When hot peppers are reheated in the microwave, capsaicin—the chemical that gives them their spicy flavor—is released into the air. Chemicals in the air can burn your eyes and throat. In fact, an apartment building in Rochester, New York was evacuated due to pepper in the microwave causing residents to cough and have trouble breathing. If your microwave is looking dirty, don’t worry – here’s a guide on how to clean a microwave.

Fruit

red apple fruit beside green apple and yellow fruit on brown woven basket

Grapes placed in the microwave will not form raisins, but they will form plasma, which is a form of matter that forms when gas is ionized and electricity is passed through it. In a video, Stephen Bossi, Ph.D., a lecturer in physics at the University of New England, shows that heating two pieces of a plain old grape in a microwave can create enough plasma to melt a hole through a plastic container. . Other fruits may not produce plasma, but you may still have trouble. The whole fruit traps steam beneath the pulp, which means it can explode when heated.
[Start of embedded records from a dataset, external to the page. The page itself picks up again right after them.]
(** * iitm-assignment-helper: the question router of [api/index.py]

    A shallow embedding of the Flask endpoint, the router
    [process_assignment_question] and its five handlers, followed by the
    properties of the specification that can be stated about them.

    Modelling conventions.
    - Text (a Python [str]) is a [string] whose characters stand for the code
      points below 256.  On that range Python's case folding, [\w], [\s] and
      [str.lower] are the tables written out below.
    - An exception is represented by its message, [str(e)]: every [except]
      clause of the source catches [Exception] and only formats the message.
    - Third-party services (the completion API, the HTTP client, the HTML
      parser, the video metadata fetcher, the ZIP reader, the CSV reader, the
      temporary-name generator) are fields of an environment record [Env].
    - The file system and a log of entered handlers are threaded as state. *)

From Stdlib Require Import Ascii String NArith ZArith DecimalString.
From stdpp Require Import gmap strings list fin_maps.

Local Open Scope string_scope.

(** ** Characters *)

Module Char.

Definition code (c : ascii) : N := N_of_ascii c.

Definition in_range (lo hi : N) (c : ascii) : bool :=
  ((lo <=? code c) && (code c <=? hi))%N.

(** Upper-case letters with a lower-case partner below 256: A-Z, and the
    Latin-1 capitals U+00C0..U+00DE without the multiplication sign U+00D7. *)
Definition is_upper (c : ascii) : bool :=
  in_range 65 90 c || in_range 192 214 c || in_range 216 222 c.

(** [str.lower] and the case folding of [re.IGNORECASE] on one character. *)
Definition lower (c : ascii) : ascii :=
  if is_upper c then ascii_of_N (code c + 32) else c.

(** [\w] on a [str] pattern: alphanumeric characters and the underscore. *)
Definition is_word (c : ascii) : bool :=
  in_range 48 57 c || in_range 65 90 c || in_range 97 122 c
  || (code c =? 95)%N
  || (code c =? 170)%N || (code c =? 178)%N || (code c =? 179)%N
  || (code c =? 181)%N || (code c =? 185)%N || (code c =? 186)%N
  || in_range 188 190 c || in_range 192 214 c || in_range 216 246 c
  || in_range 248 255 c.

(** [\s] on a [str] pattern, and the characters removed by [str.strip()]. *)
Definition is_space (c : ascii) : bool :=
  in_range 9 13 c || in_range 28 32 c || (code c =? 133)%N || (code c =? 160)%N.

Definition eqb_ci (a b : ascii) : bool := Ascii.eqb (lower a) (lower b).

End Char.

(** ** Strings: the [str] methods the source uses *)

Module Str.

Definition nl : string := String (ascii_of_nat 10) "".

Fixpoint lower (s : string) : string :=
  match s with
  | "" => ""
  | String c s' => String (Char.lower c) (lower s')
  end.

(** [s.startswith(p)] *)
Fixpoint startswith (s p : string) : bool :=
  match p, s with
  | "", _ => true
  | String a p', String b s' => Ascii.eqb a b && startswith s' p'
  | String _ _, "" => false
  end.

(** [sub in s] *)
Fixpoint contains (s sub : string) : bool :=
  startswith s sub ||
  match s with
  | "" => false
  | String _ s' => contains s' sub
  end.

(** [s.endswith(suf)]: some suffix of [s] is [suf]. *)
Fixpoint endswith (s suf : string) : bool :=
  String.eqb s suf ||
  match s with
  | "" => false
  | String _ s' => endswith s' suf
  end.

(** [s[:n]] *)
Fixpoint take (n : nat) (s : string) : string :=
  match n, s with
  | S n', String c s' => String c (take n' s')
  | _, _ => ""
  end.

Fixpoint drop (n : nat) (s : string) : string :=
  match n, s with
  | S n', String _ s' => drop n' s'
  | _, _ => s
  end.

Fixpoint lstrip (s : string) : string :=
  match s with
  | String c s' => if Char.is_space c then lstrip s' else s
  | "" => ""
  end.

Fixpoint rstrip (s : string) : string :=
  match s with
  | "" => ""
  | String c s' =>
      match rstrip s' with
      | "" => if Char.is_space c then "" else String c ""
      | r => String c r
      end
  end.

(** [s.strip()] *)
Definition strip (s : string) : string := rstrip (lstrip s).

Fixpoint has_char (c : ascii) (s : string) : bool :=
  match s with
  | "" => false
  | String b s' => Ascii.eqb b c || has_char c s'
  end.

(** The last path component, [os.path.basename]. *)
Fixpoint basename (s : string) : string :=
  match s with
  | "" => ""
  | String c s' =>
      if has_char "/" s' then basename s'
      else if Ascii.eqb c "/" then s' else s
  end.

End Str.

(** ** Regular expressions: the fragment of [re] the source uses

    A backtracking matcher in continuation-passing style.  The continuation
    receives the character before the current position (needed by [\b]) and
    the rest of the text; alternatives are tried in the order in which the
    [re] module tries them (left alternative first, greedy repetition). *)

Module Re.

Inductive regex : Type :=
  | Eps                                (* the empty pattern *)
  | Lit (c : ascii)                    (* a literal character *)
  | Class (p : ascii -> bool)          (* one character of a class *)
  | Cat (r1 r2 : regex)                (* r1 r2 *)
  | Alt (r1 r2 : regex)                (* r1|r2 *)
  | Opt (r : regex)                    (* r? *)
  | Plus (p : ascii -> bool)           (* [class]+ *)
  | Boundary.                          (* \b *)

(** A run of literal characters, as in [youtube]. *)
Fixpoint lits (s : string) : regex :=
  match s with
  | "" => Eps
  | String c s' => Cat (Lit c) (lits s')
  end.

Definition word_opt (o : option ascii) : bool :=
  match o with
  | Some c => Char.is_word c
  | None => false
  end.

Definition head (s : string) : option ascii :=
  match s with
  | "" => None
  | String c _ => Some c
  end.

Section Match.
Context {A : Type}.
(** [ic] is the [re.IGNORECASE] flag. *)
Variable ic : bool.

Definition lit_ok (c b : ascii) : bool :=
  if ic then Char.eqb_ci c b else Ascii.eqb c b.

Fixpoint plus (p : ascii -> bool) (s : string)
    (k : option ascii -> string -> option A) : option A :=
  match s with
  | "" => None
  | String c s' =>
      if p c then
        match plus p s' k with
        | Some a => Some a
        | None => k (Some c) s'
        end
      else None
  end.

Fixpoint go (r : regex) (prev : option ascii) (s : string)
    (k : option ascii -> string -> option A) : option A :=
  match r with
  | Eps => k prev s
  | Lit c =>
      match s with
      | String b s' => if lit_ok c b then k (Some b) s' else None
      | "" => None
      end
  | Class p =>
      match s with
      | String b s' => if p b then k (Some b) s' else None
      | "" => None
      end
  | Cat r1 r2 => go r1 prev s (fun prev' s' => go r2 prev' s' k)
  | Alt r1 r2 =>
      match go r1 prev s k with
      | Some a => Some a
      | None => go r2 prev s k
      end
  | Opt r1 =>
      match go r1 prev s k with
      | Some a => Some a
      | None => k prev s
      end
  | Plus p => plus p s k
  | Boundary =>
      if xorb (word_opt prev) (word_opt (head s)) then k prev s else None
  end.
End Match.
Here’s how to properly store produce in the fridge.

Potatoes

potatoes

Thankfully, you’re still safe to use raw spit for quick and easy side dishes. The danger occurs when you try to reheat cooked potatoes. Cooking potatoes in aluminum foil prevents the bacteria C. botulinum from surviving the heat, meaning if the potatoes sit at room temperature for too long it can still grow and potentially cause botulism. Even microwaving that contaminated baby potato won’t kill the bacteria, so play it safe by cooking them on a baking sheet instead of wrapping them in foil and putting leftover potatoes in the fridge as soon as possible.